Prabowo Soroti Anomali Ekonomi, Kemiskinan Justru Bertambah

Presiden Prabowo Subianto mempertanyakan kondisi perekonomian nasional yang menurutnya menunjukkan kejanggalan. Di tengah pertumbuhan ekonomi yang relatif stabil dalam beberapa tahun terakhir, jumlah masyarakat miskin dan penyusutan kelas menengah masih menjadi persoalan yang belum terselesaikan.
Pernyataan tersebut disampaikan Prabowo saat menyoroti hasil pembangunan ekonomi yang dinilai belum sepenuhnya dirasakan seluruh lapisan masyarakat. Menurutnya, pertumbuhan ekonomi tidak cukup hanya dilihat dari angka makro, tetapi juga harus tercermin dalam peningkatan kesejahteraan rakyat secara luas.

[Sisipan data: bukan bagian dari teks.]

(** X7: [CancelAll] on a live factory of a well-formed store returns and
    keeps the store well formed, with the factory alive.  It allocates one
    token and frees the old one when no callback refers to it: the number
    of tokens is unchanged then, and one more otherwise. *)
Theorem CancelAll_returns w f fac :
  wf w → factories w !! f = Some fac →
  ∃ p w',
    back_pointer_ fac = Some p
    ∧ CancelAll f w = Ok tt w'
    ∧ wf w'
    ∧ is_Some (factories w' !! f)
    ∧ size (back_pointers w')
      = (size (back_pointers w)
         + (if decide (callback_refs (callbacks w) p = 0%nat) then 0 else 1))%nat.
Proof.
  intros Hw Hf. destruct (wf_factory w Hw f fac Hf) as (p & Hfp & [bp Hbp]).
  exists p. eexists. split; [done|].
  assert (step (Cancel f) w
          = Ok tt (after_attach f (object_ fac) (after_detach f p bp w))) as Hs.
  { cbn. rewrite (CancelAll_eq _ _ _ _ _ Hf Hfp Hbp (wf_ref_min _ _ _ Hw Hbp)).
    unfold after_attach, after_detach. cbn. by rewrite insert_delete_eq. }
  split; [exact Hs|]. split; [by eapply step_wf|]. cbn.
  split; [rewrite lookup_insert_eq; eauto|].
  rewrite map_size_insert_None by apply fresh_back_pointer.
  destruct (wf_count w Hw p bp Hbp) as [Hcnt _]. unfold holders in Hcnt.
  rewrite (wf_factory_refs_one w f fac p Hw Hf Hfp) in Hcnt.
  unfold released. cbn.
  assert (size (back_pointers w) ≠ 0%nat) as Hne
    by (apply (map_size_ne_0_lookup_2 _ p); eauto).
  repeat case_decide; try lia.
  - rewrite map_size_delete, Hbp. lia.
  - rewrite map_size_insert_Some by eauto. lia.
Qed.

Prabowo mengungkapkan bahwa Indonesia mencatat pertumbuhan ekonomi sekitar 5 persen dalam beberapa tahun terakhir. Namun, di saat yang sama, data menunjukkan masih adanya peningkatan jumlah penduduk miskin serta berkurangnya kelompok masyarakat kelas menengah. Kondisi tersebut dinilai sebagai sebuah anomali yang perlu mendapat perhatian serius dari seluruh pemangku kebijakan.
Menurut kepala negara, pertumbuhan ekonomi seharusnya menghasilkan pemerataan manfaat yang lebih besar bagi masyarakat. Jika ekonomi terus berkembang tetapi kemiskinan tidak berkurang, maka terdapat persoalan mendasar yang perlu dievaluasi dalam sistem pembangunan dan distribusi hasil pertumbuhan.
Prabowo juga mengajak seluruh unsur pemerintah untuk bersikap terbuka dan jujur dalam melihat realitas ekonomi yang terjadi. Ia menilai keberhasilan pembangunan tidak cukup diukur dari capaian angka pertumbuhan semata, melainkan dari dampaknya terhadap kehidupan masyarakat sehari-hari.
Pernyataan tersebut muncul di tengah upaya pemerintah mengejar target pertumbuhan ekonomi yang lebih tinggi dalam beberapa tahun mendatang. Berbagai program strategis telah disiapkan untuk memperkuat investasi, meningkatkan produktivitas, serta menciptakan lapangan kerja baru guna memperluas manfaat pembangunan.
Sejumlah ekonom menilai perhatian terhadap kualitas pertumbuhan ekonomi menjadi penting karena ketimpangan distribusi pendapatan dapat mengurangi dampak positif pertumbuhan terhadap kesejahteraan masyarakat. Oleh sebab itu, kebijakan yang mendorong penciptaan pekerjaan, penguatan daya beli, dan perlindungan kelompok rentan dinilai perlu terus diperkuat.
Dengan menyoroti fenomena tersebut, Prabowo ingin memastikan arah pembangunan nasional tidak hanya berorientasi pada pertumbuhan angka ekonomi, tetapi juga mampu mempersempit kesenjangan dan meningkatkan taraf hidup masyarakat secara merata. Pemerintah pun diharapkan dapat mencari solusi agar pertumbuhan ekonomi yang tercapai benar-benar berdampak langsung terhadap pengurangan kemiskinan dan penguatan kelas menengah Indonesia.